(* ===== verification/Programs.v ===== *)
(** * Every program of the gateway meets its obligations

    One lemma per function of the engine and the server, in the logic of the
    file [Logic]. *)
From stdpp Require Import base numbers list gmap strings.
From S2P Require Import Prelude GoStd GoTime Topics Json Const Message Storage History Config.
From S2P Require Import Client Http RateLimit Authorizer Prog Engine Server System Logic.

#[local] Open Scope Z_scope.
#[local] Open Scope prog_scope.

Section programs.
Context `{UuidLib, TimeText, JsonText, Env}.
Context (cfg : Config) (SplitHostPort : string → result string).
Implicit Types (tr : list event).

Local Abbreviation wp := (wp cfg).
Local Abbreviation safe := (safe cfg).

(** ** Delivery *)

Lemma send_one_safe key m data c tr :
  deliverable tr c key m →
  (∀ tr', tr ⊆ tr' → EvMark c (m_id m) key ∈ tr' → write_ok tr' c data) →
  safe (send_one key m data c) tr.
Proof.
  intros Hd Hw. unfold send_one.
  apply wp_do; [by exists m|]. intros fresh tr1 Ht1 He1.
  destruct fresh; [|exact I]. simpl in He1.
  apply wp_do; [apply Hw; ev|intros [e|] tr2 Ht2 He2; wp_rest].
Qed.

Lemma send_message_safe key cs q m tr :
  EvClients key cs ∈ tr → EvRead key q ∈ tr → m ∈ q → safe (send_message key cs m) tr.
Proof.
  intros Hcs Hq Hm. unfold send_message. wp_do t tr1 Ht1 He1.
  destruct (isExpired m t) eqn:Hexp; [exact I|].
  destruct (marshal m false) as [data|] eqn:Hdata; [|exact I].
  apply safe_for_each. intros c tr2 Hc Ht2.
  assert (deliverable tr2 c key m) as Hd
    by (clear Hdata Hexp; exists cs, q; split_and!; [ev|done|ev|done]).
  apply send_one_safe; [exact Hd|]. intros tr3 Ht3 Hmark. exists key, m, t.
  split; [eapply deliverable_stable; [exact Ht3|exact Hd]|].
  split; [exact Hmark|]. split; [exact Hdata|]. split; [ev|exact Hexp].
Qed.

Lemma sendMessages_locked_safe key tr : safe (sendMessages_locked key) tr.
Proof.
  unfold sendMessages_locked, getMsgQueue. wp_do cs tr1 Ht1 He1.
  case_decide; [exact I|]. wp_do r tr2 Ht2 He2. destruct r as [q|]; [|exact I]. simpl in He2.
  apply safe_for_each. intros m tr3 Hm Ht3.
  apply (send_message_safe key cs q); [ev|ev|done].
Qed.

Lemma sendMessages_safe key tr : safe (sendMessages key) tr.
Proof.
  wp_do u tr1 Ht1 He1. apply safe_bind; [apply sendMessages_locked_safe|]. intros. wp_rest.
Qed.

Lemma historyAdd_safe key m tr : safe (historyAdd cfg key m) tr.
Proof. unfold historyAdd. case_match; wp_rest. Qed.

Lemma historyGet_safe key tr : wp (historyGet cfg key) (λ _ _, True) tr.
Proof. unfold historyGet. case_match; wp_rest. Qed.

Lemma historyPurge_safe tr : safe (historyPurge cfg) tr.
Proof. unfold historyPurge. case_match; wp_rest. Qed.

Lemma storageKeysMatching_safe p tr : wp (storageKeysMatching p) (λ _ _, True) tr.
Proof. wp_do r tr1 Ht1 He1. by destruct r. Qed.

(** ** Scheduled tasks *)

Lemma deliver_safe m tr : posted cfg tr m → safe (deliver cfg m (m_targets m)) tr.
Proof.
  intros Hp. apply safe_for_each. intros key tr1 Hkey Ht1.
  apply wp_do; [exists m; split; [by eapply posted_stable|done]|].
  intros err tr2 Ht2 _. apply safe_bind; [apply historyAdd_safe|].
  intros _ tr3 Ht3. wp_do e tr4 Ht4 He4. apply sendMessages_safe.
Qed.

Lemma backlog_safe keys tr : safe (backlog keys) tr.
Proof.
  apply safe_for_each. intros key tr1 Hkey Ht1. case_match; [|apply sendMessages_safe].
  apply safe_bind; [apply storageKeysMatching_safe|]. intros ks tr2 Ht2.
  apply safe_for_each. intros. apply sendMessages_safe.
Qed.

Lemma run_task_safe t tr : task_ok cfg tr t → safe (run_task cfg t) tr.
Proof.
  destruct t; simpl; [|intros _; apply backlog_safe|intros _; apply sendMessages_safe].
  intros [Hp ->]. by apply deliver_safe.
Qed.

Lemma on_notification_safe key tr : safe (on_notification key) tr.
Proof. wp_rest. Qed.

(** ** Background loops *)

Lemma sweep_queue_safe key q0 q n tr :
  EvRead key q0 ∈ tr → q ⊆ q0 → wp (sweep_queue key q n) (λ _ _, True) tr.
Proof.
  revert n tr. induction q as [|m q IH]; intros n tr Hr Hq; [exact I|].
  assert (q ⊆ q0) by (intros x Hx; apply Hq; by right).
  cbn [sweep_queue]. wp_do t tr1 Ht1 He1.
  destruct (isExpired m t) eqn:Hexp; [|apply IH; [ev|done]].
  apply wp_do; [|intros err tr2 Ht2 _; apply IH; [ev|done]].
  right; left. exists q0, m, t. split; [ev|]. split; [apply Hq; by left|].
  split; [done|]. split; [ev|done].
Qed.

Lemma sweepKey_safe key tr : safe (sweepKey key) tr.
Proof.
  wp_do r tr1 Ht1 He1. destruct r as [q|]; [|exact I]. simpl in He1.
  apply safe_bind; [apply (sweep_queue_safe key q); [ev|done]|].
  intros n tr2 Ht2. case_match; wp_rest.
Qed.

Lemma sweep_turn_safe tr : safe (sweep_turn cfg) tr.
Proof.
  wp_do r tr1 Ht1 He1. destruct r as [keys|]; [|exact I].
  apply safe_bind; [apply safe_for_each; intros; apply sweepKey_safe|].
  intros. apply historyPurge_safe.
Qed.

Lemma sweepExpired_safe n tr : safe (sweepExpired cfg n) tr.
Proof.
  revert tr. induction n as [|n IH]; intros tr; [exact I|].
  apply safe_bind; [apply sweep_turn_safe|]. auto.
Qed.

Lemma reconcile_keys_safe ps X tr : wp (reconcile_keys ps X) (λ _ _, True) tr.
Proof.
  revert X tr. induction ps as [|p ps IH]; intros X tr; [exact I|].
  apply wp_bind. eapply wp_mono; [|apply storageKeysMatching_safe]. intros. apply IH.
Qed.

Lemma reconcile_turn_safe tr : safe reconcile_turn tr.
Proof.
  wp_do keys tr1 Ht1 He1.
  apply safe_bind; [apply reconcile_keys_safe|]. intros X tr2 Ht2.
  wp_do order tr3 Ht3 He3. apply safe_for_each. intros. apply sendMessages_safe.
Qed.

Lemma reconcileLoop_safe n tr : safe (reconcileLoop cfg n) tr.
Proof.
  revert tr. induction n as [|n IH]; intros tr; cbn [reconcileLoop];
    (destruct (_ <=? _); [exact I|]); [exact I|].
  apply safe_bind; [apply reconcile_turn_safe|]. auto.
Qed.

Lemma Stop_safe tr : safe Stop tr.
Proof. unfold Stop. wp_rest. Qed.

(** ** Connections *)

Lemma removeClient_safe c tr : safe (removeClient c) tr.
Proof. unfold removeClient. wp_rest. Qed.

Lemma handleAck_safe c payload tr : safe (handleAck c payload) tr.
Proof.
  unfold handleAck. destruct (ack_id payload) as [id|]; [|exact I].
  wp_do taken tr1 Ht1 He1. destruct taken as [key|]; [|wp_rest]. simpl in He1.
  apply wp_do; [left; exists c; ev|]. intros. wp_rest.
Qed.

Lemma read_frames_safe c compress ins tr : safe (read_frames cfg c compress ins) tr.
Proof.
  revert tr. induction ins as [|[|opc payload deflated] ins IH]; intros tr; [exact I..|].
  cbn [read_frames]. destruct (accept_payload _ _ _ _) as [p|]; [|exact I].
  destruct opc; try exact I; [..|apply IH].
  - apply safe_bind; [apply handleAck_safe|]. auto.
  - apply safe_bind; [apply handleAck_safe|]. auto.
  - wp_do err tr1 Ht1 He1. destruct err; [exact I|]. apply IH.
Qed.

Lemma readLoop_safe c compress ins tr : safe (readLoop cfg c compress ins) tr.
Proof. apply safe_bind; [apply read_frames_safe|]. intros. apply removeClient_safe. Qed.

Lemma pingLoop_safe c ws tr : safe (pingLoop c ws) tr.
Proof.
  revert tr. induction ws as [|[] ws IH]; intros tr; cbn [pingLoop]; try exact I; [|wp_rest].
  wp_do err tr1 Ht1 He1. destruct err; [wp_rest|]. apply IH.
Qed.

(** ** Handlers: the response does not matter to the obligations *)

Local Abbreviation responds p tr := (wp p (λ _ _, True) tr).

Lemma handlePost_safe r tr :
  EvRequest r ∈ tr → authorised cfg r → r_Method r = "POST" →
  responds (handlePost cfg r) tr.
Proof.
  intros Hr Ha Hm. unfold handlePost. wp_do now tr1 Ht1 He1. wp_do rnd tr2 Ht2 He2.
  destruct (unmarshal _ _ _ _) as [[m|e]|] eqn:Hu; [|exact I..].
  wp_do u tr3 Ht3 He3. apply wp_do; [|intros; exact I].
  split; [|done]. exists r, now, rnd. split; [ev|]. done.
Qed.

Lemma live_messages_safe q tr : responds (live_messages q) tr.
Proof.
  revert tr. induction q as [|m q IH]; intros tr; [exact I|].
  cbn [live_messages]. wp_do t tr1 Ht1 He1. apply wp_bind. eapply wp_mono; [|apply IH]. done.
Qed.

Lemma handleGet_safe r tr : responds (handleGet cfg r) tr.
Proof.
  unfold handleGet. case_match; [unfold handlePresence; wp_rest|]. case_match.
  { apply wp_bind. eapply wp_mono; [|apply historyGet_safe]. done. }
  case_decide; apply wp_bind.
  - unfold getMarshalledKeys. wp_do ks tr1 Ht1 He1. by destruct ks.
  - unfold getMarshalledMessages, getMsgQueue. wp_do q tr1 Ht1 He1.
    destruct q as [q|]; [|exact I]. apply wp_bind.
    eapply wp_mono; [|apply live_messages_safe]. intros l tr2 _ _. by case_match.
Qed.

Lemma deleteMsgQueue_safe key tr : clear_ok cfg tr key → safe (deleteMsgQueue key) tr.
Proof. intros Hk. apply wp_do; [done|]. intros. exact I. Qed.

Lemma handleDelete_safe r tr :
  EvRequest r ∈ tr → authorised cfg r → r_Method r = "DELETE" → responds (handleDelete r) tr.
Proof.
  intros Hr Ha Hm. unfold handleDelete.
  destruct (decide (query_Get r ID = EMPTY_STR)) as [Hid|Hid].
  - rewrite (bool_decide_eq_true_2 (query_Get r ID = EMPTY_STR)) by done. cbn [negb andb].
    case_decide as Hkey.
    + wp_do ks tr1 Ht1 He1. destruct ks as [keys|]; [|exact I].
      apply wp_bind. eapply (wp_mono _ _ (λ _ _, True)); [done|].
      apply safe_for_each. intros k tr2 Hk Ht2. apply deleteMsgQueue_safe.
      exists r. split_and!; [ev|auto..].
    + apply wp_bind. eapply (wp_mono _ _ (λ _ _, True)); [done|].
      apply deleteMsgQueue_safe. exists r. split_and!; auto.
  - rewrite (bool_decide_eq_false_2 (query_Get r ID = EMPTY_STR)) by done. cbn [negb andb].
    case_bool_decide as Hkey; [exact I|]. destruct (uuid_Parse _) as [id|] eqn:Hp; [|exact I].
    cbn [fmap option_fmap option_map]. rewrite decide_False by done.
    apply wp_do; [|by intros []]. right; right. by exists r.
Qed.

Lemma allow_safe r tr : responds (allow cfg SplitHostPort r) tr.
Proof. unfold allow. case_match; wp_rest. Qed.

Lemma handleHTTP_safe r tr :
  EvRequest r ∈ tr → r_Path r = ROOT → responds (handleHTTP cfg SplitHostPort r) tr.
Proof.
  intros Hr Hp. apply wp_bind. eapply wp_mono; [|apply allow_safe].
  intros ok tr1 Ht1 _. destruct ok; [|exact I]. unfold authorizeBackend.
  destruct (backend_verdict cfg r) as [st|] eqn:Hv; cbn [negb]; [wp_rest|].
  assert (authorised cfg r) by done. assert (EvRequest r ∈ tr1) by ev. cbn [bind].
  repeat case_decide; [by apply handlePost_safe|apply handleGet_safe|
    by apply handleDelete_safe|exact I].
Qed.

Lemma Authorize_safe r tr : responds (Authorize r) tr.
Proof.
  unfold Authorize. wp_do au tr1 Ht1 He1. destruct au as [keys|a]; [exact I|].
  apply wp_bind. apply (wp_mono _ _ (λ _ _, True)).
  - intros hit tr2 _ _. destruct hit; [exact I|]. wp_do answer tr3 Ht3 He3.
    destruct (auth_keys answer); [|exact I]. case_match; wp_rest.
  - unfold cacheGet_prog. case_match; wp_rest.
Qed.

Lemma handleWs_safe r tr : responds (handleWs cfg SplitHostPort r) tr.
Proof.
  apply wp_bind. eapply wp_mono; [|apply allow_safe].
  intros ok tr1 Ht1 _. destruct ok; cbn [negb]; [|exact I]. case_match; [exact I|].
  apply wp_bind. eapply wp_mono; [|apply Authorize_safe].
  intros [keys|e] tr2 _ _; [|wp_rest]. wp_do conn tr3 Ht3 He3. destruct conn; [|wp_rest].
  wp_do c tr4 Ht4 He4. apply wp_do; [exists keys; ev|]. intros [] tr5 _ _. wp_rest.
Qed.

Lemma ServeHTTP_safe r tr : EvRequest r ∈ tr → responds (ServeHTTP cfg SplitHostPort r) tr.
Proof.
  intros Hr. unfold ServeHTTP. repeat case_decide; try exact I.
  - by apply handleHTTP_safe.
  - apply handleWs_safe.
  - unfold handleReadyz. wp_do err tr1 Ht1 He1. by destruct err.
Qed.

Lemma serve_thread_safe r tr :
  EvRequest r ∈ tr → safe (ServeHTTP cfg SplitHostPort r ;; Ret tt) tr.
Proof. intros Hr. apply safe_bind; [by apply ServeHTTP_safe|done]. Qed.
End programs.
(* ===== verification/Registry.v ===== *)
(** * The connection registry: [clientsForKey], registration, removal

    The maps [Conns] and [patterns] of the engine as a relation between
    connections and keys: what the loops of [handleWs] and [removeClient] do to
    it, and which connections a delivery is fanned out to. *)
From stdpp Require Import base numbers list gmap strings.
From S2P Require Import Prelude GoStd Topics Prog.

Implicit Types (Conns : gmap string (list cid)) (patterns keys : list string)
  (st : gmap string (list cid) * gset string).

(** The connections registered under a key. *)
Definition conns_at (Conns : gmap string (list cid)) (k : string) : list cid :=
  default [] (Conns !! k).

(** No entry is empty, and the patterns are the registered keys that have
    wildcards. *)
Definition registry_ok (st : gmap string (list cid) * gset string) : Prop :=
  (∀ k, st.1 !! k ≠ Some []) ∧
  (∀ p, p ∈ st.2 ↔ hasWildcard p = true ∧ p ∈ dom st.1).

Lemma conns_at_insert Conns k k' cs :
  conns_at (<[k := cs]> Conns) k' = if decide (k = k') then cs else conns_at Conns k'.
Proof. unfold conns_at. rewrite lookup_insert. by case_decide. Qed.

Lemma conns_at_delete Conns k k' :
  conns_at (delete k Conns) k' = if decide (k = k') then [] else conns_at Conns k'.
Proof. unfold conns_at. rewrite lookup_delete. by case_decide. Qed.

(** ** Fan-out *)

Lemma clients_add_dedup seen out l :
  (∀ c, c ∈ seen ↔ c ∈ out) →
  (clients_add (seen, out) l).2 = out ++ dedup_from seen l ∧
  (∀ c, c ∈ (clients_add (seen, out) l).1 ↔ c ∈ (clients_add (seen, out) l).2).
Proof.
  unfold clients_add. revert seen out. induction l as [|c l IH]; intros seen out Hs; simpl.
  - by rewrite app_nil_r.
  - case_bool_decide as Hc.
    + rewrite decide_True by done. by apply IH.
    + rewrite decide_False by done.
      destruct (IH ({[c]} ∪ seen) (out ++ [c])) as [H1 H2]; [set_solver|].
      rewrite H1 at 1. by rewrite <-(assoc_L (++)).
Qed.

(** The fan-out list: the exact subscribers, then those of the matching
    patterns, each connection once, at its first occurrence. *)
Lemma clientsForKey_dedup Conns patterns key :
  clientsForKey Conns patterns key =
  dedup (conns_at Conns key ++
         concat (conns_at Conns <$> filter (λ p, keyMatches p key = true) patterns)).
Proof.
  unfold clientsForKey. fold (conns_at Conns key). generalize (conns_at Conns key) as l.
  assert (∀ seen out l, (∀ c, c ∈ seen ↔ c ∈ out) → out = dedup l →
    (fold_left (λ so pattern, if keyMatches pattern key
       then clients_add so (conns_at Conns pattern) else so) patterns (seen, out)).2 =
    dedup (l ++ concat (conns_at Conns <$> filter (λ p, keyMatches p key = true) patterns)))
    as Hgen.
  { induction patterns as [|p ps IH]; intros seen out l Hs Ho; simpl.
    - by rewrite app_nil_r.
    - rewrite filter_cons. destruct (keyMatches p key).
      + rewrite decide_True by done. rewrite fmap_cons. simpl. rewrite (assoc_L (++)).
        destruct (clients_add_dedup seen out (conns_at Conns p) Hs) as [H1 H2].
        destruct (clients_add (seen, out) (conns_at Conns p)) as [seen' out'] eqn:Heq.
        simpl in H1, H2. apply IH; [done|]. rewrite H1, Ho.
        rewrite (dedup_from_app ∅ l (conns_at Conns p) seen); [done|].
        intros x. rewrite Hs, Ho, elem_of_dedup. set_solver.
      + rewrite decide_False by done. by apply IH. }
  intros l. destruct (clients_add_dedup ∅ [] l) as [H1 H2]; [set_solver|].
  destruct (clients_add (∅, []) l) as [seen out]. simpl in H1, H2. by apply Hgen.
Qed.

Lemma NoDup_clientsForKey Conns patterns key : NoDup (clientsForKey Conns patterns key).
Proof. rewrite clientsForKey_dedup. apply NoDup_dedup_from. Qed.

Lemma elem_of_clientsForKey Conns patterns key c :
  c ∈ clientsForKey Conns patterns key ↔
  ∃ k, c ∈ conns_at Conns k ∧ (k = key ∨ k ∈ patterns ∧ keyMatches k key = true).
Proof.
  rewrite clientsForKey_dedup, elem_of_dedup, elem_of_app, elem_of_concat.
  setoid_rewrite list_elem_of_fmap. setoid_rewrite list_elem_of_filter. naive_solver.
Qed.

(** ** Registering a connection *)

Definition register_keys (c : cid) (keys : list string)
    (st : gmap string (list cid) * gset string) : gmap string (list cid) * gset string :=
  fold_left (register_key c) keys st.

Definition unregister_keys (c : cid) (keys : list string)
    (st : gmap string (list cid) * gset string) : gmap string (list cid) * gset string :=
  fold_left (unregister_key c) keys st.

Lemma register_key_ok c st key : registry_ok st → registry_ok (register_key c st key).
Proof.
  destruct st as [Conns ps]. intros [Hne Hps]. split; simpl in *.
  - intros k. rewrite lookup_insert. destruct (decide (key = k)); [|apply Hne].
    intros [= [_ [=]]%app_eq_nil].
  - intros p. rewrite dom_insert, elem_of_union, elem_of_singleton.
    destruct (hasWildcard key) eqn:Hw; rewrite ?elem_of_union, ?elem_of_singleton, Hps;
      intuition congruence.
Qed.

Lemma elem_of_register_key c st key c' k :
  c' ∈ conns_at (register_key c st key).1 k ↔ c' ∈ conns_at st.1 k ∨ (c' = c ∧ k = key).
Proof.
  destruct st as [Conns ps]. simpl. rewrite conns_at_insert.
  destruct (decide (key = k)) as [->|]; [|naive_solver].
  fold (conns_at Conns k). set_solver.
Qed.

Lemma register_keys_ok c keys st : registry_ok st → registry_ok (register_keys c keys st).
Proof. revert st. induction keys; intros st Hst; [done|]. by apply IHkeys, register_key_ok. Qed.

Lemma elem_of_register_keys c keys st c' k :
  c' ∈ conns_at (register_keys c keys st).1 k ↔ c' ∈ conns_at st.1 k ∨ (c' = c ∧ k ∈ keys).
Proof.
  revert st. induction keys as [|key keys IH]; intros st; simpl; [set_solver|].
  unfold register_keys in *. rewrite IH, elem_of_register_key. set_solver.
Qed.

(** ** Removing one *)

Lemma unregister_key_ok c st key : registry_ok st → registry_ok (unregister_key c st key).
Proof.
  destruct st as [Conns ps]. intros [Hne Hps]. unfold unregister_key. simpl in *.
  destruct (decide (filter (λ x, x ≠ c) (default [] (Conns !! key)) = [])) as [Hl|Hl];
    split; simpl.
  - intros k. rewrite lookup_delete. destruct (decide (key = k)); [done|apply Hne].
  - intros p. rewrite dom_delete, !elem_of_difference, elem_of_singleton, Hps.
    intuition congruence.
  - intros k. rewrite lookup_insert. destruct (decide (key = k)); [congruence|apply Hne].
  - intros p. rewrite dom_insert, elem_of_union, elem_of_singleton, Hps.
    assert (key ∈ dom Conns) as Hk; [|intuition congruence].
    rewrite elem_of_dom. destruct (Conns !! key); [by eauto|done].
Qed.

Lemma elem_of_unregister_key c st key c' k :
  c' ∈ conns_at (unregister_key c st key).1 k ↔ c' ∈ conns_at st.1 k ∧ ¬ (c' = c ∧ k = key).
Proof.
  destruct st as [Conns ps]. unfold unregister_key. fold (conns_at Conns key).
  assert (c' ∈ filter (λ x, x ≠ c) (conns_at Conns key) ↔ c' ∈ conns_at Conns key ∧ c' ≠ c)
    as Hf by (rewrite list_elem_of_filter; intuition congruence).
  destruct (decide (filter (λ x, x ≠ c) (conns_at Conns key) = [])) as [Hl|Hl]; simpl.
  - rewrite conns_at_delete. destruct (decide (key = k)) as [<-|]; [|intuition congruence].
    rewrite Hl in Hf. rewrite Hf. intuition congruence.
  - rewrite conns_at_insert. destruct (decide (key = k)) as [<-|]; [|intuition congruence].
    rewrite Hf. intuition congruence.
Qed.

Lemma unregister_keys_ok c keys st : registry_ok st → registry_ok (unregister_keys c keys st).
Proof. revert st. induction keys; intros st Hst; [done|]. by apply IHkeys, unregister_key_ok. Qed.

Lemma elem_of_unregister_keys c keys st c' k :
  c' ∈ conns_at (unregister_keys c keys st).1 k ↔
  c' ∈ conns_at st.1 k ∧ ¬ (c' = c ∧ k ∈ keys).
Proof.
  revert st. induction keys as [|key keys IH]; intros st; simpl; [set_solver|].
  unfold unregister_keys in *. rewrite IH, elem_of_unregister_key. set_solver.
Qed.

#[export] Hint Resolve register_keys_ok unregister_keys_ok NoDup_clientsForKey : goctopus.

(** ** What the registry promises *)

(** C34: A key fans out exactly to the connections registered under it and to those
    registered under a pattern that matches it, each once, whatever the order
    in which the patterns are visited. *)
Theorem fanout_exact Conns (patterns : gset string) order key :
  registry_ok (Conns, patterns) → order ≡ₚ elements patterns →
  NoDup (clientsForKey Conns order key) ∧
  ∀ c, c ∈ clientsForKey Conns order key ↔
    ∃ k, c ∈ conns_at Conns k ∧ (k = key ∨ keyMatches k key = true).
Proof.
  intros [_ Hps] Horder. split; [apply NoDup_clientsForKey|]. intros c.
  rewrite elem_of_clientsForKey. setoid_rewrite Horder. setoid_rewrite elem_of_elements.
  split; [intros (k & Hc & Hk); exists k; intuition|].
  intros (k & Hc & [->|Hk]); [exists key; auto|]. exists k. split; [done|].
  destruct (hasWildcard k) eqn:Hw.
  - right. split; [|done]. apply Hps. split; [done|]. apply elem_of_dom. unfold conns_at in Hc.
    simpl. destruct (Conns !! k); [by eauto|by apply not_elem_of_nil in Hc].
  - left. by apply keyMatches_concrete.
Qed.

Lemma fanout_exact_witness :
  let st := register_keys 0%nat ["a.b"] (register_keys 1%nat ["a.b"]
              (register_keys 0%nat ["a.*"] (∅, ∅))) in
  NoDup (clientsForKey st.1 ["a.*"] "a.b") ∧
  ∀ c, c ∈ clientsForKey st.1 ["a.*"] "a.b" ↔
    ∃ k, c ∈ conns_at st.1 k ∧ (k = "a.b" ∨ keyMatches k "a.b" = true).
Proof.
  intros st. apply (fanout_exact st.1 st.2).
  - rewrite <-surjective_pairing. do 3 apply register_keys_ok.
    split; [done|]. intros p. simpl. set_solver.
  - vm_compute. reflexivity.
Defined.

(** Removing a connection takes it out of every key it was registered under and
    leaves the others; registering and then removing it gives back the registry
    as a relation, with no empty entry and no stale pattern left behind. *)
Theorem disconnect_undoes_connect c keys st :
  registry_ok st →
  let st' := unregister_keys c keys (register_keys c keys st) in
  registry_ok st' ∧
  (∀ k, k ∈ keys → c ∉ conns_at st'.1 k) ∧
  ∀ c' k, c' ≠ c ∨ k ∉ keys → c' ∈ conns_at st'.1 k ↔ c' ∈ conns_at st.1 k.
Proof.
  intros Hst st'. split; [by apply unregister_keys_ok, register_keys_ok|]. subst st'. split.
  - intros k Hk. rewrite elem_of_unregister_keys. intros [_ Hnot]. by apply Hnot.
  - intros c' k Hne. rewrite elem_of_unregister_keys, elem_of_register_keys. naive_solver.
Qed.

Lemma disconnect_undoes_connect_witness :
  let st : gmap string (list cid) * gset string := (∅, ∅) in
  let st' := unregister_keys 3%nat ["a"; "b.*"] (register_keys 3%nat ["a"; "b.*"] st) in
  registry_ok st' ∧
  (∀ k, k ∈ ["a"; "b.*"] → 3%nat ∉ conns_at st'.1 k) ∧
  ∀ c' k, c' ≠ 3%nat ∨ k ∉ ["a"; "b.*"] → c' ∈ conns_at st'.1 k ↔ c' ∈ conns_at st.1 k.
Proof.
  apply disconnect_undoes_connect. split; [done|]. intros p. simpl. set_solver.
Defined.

********************

## Problem to solve
There is a line with "fold_left (unregister_key c) keys st." and a line with "destruct st as [Conns ps]. simpl." above. Copy exactly those two lines and all lines between them, with nothing else.

## Solved exercise
  fold_left (unregister_key c) keys st.

Lemma register_key_ok c st key : registry_ok st → registry_ok (register_key c st key).
Proof.
  destruct st as [Conns ps]. intros [Hne Hps]. split; simpl in *.
  - intros k. rewrite lookup_insert. destruct (decide (key = k)); [|apply Hne].
    intros [= [_ [=]]%app_eq_nil].
  - intros p. rewrite dom_insert, elem_of_union, elem_of_singleton.
    destruct (hasWildcard key) eqn:Hw; rewrite ?elem_of_union, ?elem_of_singleton, Hps;
      intuition congruence.
Qed.

Lemma elem_of_register_key c st key c' k :
  c' ∈ conns_at (register_key c st key).1 k ↔ c' ∈ conns_at st.1 k ∨ (c' = c ∧ k = key).
Proof.
  destruct st as [Conns ps]. simpl. rewrite conns_at_insert.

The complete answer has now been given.